Of all this, again, Nânuk knew nothing. Even at the best of times, he had been ignorant as a babe unborn of anything beyond his fields, and now he remembered nothing save that he and the brown rat were suitors in a case against Puramêshwar and the State.

So the night passed. It was well on into the chilliest time before the dawn, when the slumber, which comes to all the world for that last dead hour of darkness having rid him of all barriers, he found himself beneath what had been the goal of his hopes ever since he had first seen its strange white rays piercing the night--the great ball of electric light which crowned the flagstaff whereon the Standard of England hung dank and heavy; for the wind had dropped, the rain had ceased, and a thick white mist clung close even to the round bole of the mast, which was set in the centre of a stand of chrysanthemums. The colours of the blossoms were faintly visible in the downward gleam of the light spreading in a small circle through the mist.

So far good. This was the "Standard of Sovereignty," no doubt--the "Lamp of Safety"--the guide by day and night to faithful subjects seeking justice before the king. This Nânuk understood; this he had heard of in those tales of Nausherwân and his like, told beneath the village peepul tree.

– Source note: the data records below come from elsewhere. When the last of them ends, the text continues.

Lemma append_text_spec write indexed es off log recs r log' :
  append_entries write indexed es off log recs = (r, log') ->
  Forall codec_ok es -> 0 <= off -> off + len (log_text es) <= u64_max ->
  exists k torn, (k <= length es)%nat /\ log' = log ++ log_text (take k es) ++ torn /\ torn_line es k torn /\
    (forall recs', r = Ok recs' -> k = length es /\ torn = [] /\
       recs' = recs ++ (if indexed then idx_text es off else [])) /\
    ((forall i, write i = None) -> exists recs', r = Ok recs').
Proof.
  intros H Hc. revert write off log recs H. induction Hc as [|e es He Hc IH]; intros write off log recs H Hoff Hmax;
    cbn [append_entries] in H.
  { injection H as <- <-. exists 0%nat, []. cbn. rewrite app_nil_r. split; [lia|]. split; [done|]. split; [by left|].
    split; [|eauto]. intros recs' [= <-]. destruct indexed; by rewrite app_nil_r. }
  rewrite (co_json e He) in H. pose proof (co_len e He).
  rewrite log_text_cons, len_app, len_cons in Hmax. pose proof (len_nonneg (line_of e)). pose proof (len_nonneg (log_text es)).
  destruct (Z.ltb_spec MAX_LOG_ENTRY_BYTES (len (line_of e))); [lia|].
  destruct (write 0%nat) as [n|] eqn:Hw.
  - injection H as <- <-. exists 0%nat, (take n (line_of e ++ [NEWLINE])). cbn [take log_text map concat app].
    split; [lia|]. split; [done|]. split; [right; exists e; split; [done|apply prefix_take]|].
    split; [done|]. intros Hall. by rewrite Hall in Hw.
  - unfold saturating_add in H. rewrite !Z.min_l in H by lia.
    apply IH in H as (k & torn & Hk & -> & Ht & Hok & Hall); [|lia|lia].
    exists (S k), torn. cbn [take length]. split; [lia|].
    split; [rewrite log_text_cons, <- !app_assoc; by cbn [app]|]. split; [done|]. split.
    + intros recs' E. destruct (Hok recs' E) as (-> & -> & ->). split; [done|]. split; [done|].
      destruct indexed; [|by rewrite !app_nil_r]. cbn [idx_text]. by rewrite <- app_assoc.
    + intros Hn. apply Hall. intros i. apply (Hn (S i)).
Qed.

(** The disk after an append of [new] that may have stopped anywhere. *)
Record interrupted (es new : list LogEntry) (d d' : Disk) : Prop := {
  in_state : exists k torn m, (k <= length new)%nat /\
    default [] (d_log d') = log_text (es ++ take k new) ++ torn /\ torn_line new k torn /\
    default [] (d_idx d') = take m (idx_text (es ++ take k new) 0);
  in_log : d_log d' = None -> default [] (d_idx d') = [];
  in_rest : d_hard d' = d_hard d /\ d_snap d' = d_snap d /\ d_legacy d' = d_legacy d;
}.

Lemma take_idx_text es new off :
  take (length (idx_text es off)) (idx_text (es ++ new) off) = idx_text es off.
Proof. rewrite idx_text_app, take_app_le by done. by apply take_ge. Qed.

(** The log grew by some entries, the index by at most their records. *)
Lemma interrupted_intro es new d d2 k torn n :
  (k <= length new)%nat -> d_log d2 = Some (log_text es ++ log_text (take k new) ++ torn) -> torn_line new k torn ->
  default [] (d_idx d2) = idx_text es 0 ++ take n (idx_text (take k new) (len (log_text es))) ->
  d_hard d2 = d_hard d -> d_snap d2 = d_snap d -> d_legacy d2 = d_legacy d -> interrupted es new d d2.
Proof.
  intros Hk Hlog Ht Hidx H1 H2 H3. split; [|by rewrite Hlog|done].
  exists k, torn, (length (idx_text es 0) + n)%nat. split; [done|].
  split; [rewrite Hlog, log_text_app; cbn; by rewrite <- app_assoc|]. split; [done|].
  by rewrite Hidx, idx_text_app, take_app_add.
Qed.

Lemma interrupted_unchanged es new d d2 :
  represents es d -> default [] (d_log d2) = default [] (d_log d) -> d_idx d2 = d_idx d ->
  (d_log d2 = None -> d_log d = None) -> d_hard d2 = d_hard d -> d_snap d2 = d_snap d -> d_legacy d2 = d_legacy d ->
  interrupted es new d d2.
Proof.
  intros [Hl Hi _ _ _] H1 H2 H3 H4 H5 H6. split; [|intros E|done].
  - exists 0%nat, [], (length (idx_text es 0)). cbn [take]. rewrite !app_nil_r. split; [lia|].
    split; [by rewrite H1|]. split; [by left|]. rewrite H2, Hi. symmetry. by apply take_ge.
  - apply H3 in E. rewrite E in Hl. cbn in Hl. by rewrite H2, Hi, (log_text_nil es).
Qed.
Definition has_any_cluster_secret (c : ClusterConfig) : bool :=
  bool_decide (is_Some (cc_cluster_secret_hex c)) || bool_decide (is_Some (cc_cluster_secret_file c))
  || bool_decide (is_Some (cc_cluster_secret_env c)).

Fixpoint validate_peers (node_id : string) (seen : gset string) (ps : list PeerConfig) : result unit ConfigError :=
  match ps with
  | [] => Ok tt
  | p :: ps =>
      let id := pc_node_id p in
      if String.eqb id "" then Err EmptyPeerId
      else if String.eqb id node_id then Err (PeerIsSelf id)
      else if bool_decide (id ∈ seen) then Err (DuplicatePeer id)
      else if negb (has_colon (pc_addr p)) then Err (BadPeerAddr id)
      else validate_peers node_id ({[ id ]} ∪ seen) ps
  end.

(** [max_future_skew_ms * 2] wraps around at 64 bits. *)
Definition config_validate (c : ClusterConfig) : result unit ConfigError :=
  if String.eqb (cc_node_id c) "" then Err EmptyNodeId
  else if negb (has_colon (cc_listen_addr c)) then Err BadListenAddr
  else if cc_election_timeout_ms c =? 0 then Err ZeroElectionTimeout
  else if cc_heartbeat_interval_ms c =? 0 then Err ZeroHeartbeat
  else if cc_election_timeout_ms c <=? cc_heartbeat_interval_ms c then Err HeartbeatTooLong
  else if cc_max_log_entries c =? 0 then Err ZeroMaxLogEntries
  else if cc_snapshot_interval c =? 0 then Err ZeroSnapshotInterval
  else if cc_max_message_age_ms c =? 0 then Err ZeroMaxMessageAge
  else if cc_max_future_skew_ms c =? 0 then Err ZeroMaxFutureSkew
  else if cc_max_message_age_ms c <=? (cc_max_future_skew_ms c * 2) mod 2 ^ 64 then Err SkewTooLarge
  else
    try _ := validate_peers (cc_node_id c) ∅ (cc_peers c) in
    try _ :=
      match cc_cluster_secret_hex c with
      | Some hex =>
          try bytes := decode_hex FromHex hex in
          if negb (len bytes =? 32) then Err (SecretLength FromHex (len bytes)) else Ok tt
      | None => Ok tt
      end in
    try _ :=
      match cc_cluster_secret_env c with
      | Some var => if String.eqb var "" then Err EmptyEnvName else Ok tt
      | None => Ok tt
      end in
    if negb (has_any_cluster_secret c) && negb (cc_allow_insecure c) then Err NoSecretConfigured else Ok tt.

(** ** The secret *)

(** The file system and the environment: type and mode of a path, text of a file, value of
    a variable. *)
Record ConfigEnv : Type := mkConfigEnv {
  ce_stat : string -> option (bool * Z);
  ce_read : string -> option string;
  ce_var : string -> option string;
}.

Definition check_secret_file_permissions (env : ConfigEnv) (path : string) : result unit ConfigError :=
  match ce_stat env path with
  | None => Err CannotStat
  | Some (is_file, mode) =>
      if negb is_file then Err NotRegularFile
      else if negb (Z.land mode 0x3F =? 0) then Err (FilePermissions mode)
      else Ok tt
  end.

Definition decoded_cluster_secret (env : ConfigEnv) (c : ClusterConfig) : result (option (list byte)) ConfigError :=
  match cc_cluster_secret_file c with
  | Some path =>
      try _ := check_secret_file_permissions env path in
      match ce_read env path with
      | None => Err CannotReadFile
      | Some raw => try bytes := decode_hex FromFile (trim_str raw) in decode_32 FromFile bytes
      end
  | None =>
      match cc_cluster_secret_env c with
      | Some var =>
          match ce_var env var with
          | None => Err CannotReadEnv
          | Some raw => try bytes := decode_hex FromEnv (trim_str raw) in decode_32 FromEnv bytes
          end
      | None =>
          match cc_cluster_secret_hex c with
          | None => Ok None
          | Some hex => try bytes := decode_hex FromHex hex in decode_32 FromHex bytes
          end
      end
  end.

(** ** The configured node *)

(** [insecure] tells whether the crate is compiled with the feature
    [insecure-no-cluster-secret]. *)
Definition require_cluster_secret_for_production (insecure : bool) (n : RaftNode) : result unit ConfigError :=
  if insecure then Ok tt
  else match n_cluster_secret n with None => Err NodeWithoutSecret | Some _ => Ok tt end.

(** The assignments of [from_config] to the fields of a new node. *)
Definition configure (c : ClusterConfig) (secret : option (list byte)) (n : RaftNode) : RaftNode :=
  let allowed := {[ n_id n ]} ∪ list_to_set (n_peers n) : gset string in
  mkNode (n_id n) (n_state n) (n_current_term n) (n_voted_for n) (n_log n) (n_peers n)
    (n_base_election_timeout_ms n) (n_election_timeout_ms n) (n_last_heartbeat_ms n)
    (match secret with Some s => Some s | None => n_cluster_secret n end)
    (cc_max_message_age_ms c) (cc_max_future_skew_ms c) (n_next_index n)
    (n_match_index n) (n_replay_cache n) (n_storage n) (n_state_machine n)
    (n_last_snapshot_index n) (n_last_snapshot_term n) (cc_snapshot_interval c)
    (set_allowed_peers (Some allowed)
       (VoteRateLimiter_new (cc_vote_rate_limit_capacity c) (cc_vote_rate_limit_refill_interval_ms c)))
    (n_pending_config_changes n) (n_last_config_change_at n) (cc_min_config_change_interval_ms c)
    (n_last_heartbeat_monotonic_ms n) (n_snapshot_chunk_buffers n) (n_recent_departed_peers n)
    (n_forged_reply_rejects n) (n_forged_snapshot_rejects n) (n_current_leader_hint n)
    (cc_legacy_reply_hmac_tags c) (n_legacy_reply_hmac_accepts n) (n_apply_halted n).

Definition from_config (insecure : bool) (env : ConfigEnv) (jitter : Z) (c : ClusterConfig) : result RaftNode ConfigError :=
  try _ := config_validate c in
  let node := RaftNode_new (cc_node_id c) (map pc_node_id (cc_peers c)) (cc_election_timeout_ms c) jitter in
  try secret := decoded_cluster_secret env c in
  let node := configure c secret node in
  try _ := require_cluster_secret_for_production insecure node in
  Ok node.

(** ** Health *)

Record NodeHealth : Type := mkNodeHealth {
  nh_node_id : string;
  nh_state : RaftState;
  nh_term : Z;
  nh_last_heartbeat : Z;
  nh_log_index : Z;
  nh_uptime_secs : Z;
}.

Record ClusterHealth : Type := mkClusterHealth {
  ch_nodes : list NodeHealth;
  ch_leader_id : option string;
  ch_healthy : bool;
  ch_quorum_met : bool;
}.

Here, then, he would stay--he and the defendant--till the dawn brought a hearing. He sat down, his back to the flowers, his head buried in his knees. And as he sat, immovable, the mist gathered upon him as it had gathered in the field. But he was not thinking now what he should say to the Lât-sahib. He was past that.

He did not hear the jingle and clash of arms which, after a time, came through the fog, or the voice which said cheerfully--

"'Appy Noo Year, to you, mate!"

"Same to you, Tommy, and many of 'em; but it's rather you nor I, for it's chillin' to the vitals."

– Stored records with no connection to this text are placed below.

(** C33: a configured node is authenticated and knows its members. A node that is built from
    a configuration comes from one that meets the requirements, starts as a follower of
    term 0, has distinct peers other than itself, and its vote limiter admits exactly these
    and itself. It has a secret of 32 bytes from the first configured source; in a crate
    compiled with the feature insecure-no-cluster-secret it may have none, but then no source
    is configured and the configuration allows insecure operation. *)
Theorem from_config_sound insecure env jitter c n :
  from_config insecure env jitter c = Ok n ->
  config_ok c /\
  match n_cluster_secret n with
  | Some secret => len secret = 32 /\ secret_from env c secret
  | None => insecure = true /\ has_any_cluster_secret c = false /\ cc_allow_insecure c = true
  end /\
  n_id n = cc_node_id c /\ n_state n = Follower /\ n_current_term n = 0 /\ n_voted_for n = None /\
  NoDup (n_peers n) /\ n_id n ∉ n_peers n /\
  (forall id, (exists s, allowed_peers (n_vote_rate_limiter n) = Some s /\ id ∈ s) <-> id = n_id n \/ id ∈ n_peers n) /\
  n_max_message_age_ms n = cc_max_message_age_ms c /\ n_max_future_skew_ms n = cc_max_future_skew_ms c.
Proof.
  unfold from_config. intros ([] & Hv & (secret & Hs & ([] & Hr & [= <-])%result_bind_Ok)%result_bind_Ok)%result_bind_Ok.
  assert (Hok : config_ok c) by (by apply config_validate_ok). split; [done|]. split.
  { cbn. destruct secret as [secret|].
    - pose proof (decoded_secret_from _ _ _ Hs) as Hf. split; [|done]. by destruct Hf as [? ? ? ? ? ? ? [_ ?]|? ? ? ? ? [_ ?]|? ? ? ? [_ ?]].
    - cbn in Hr. destruct insecure; [|done]. apply no_secret_sources in Hs. split; [done|]. split; [done|].
      destruct (co_secret _ Hok); congruence. }
  destruct Hok as [_ _ _ _ _ Hp Hn _ _ _]. cbn. split_and!; try done.
  - rewrite list_elem_of_fmap. intros (p & Hid & Hin). rewrite Forall_forall in Hp. destruct (Hp p Hin) as (_ & Hne & _). congruence.
  - intros id. split; [intros (s & [= <-] & Hin); set_solver|]. intros Hin. eexists. split; [done|]. set_solver.
Qed.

They were changing guards on this New Year's morning, and Private Smith, as he took his first turn under the long strip of canvas stretched as a sun-shelter between the two sentry-boxes, acknowledged the truth of his comrade's remark by beating his arms upon his breast like any cabman. Yet he was hot enough in his head, for he had been singing "Auld Lang Syne" and drinking rum for the greater part of the night, and, though sufficiently sober to pass muster on New Year's Eve, was drunk enough to be intensely patriotic. So, as he walked up and down, there was a little lilt in his step which attempted to keep time to the stave of "God Save our Gracious Queen," which he was whistling horribly out of tune. On the morrow--or, rather, to-day, since the dawn was at hand--there was to be the biggest review in which he had ever taken part; six and twenty thousand troops marching up to the Royal Standard and saluting! They had been practising it for weeks, and the thrill of it, the pride and power of it, had somehow got into Private Smith's head--with the rum. It made him take a turn beyond that strip of canvas, round the flagstaff he was supposed to guard.

"'Alt! 'oo goes there?"

The challenge rang loudly, rousing Nânuk from a dream which was scarcely less unreal than the past twelve hours of waking had been to his ignorance. He stumbled up stiffly--a head taller than the sentry--and essayed a salaam.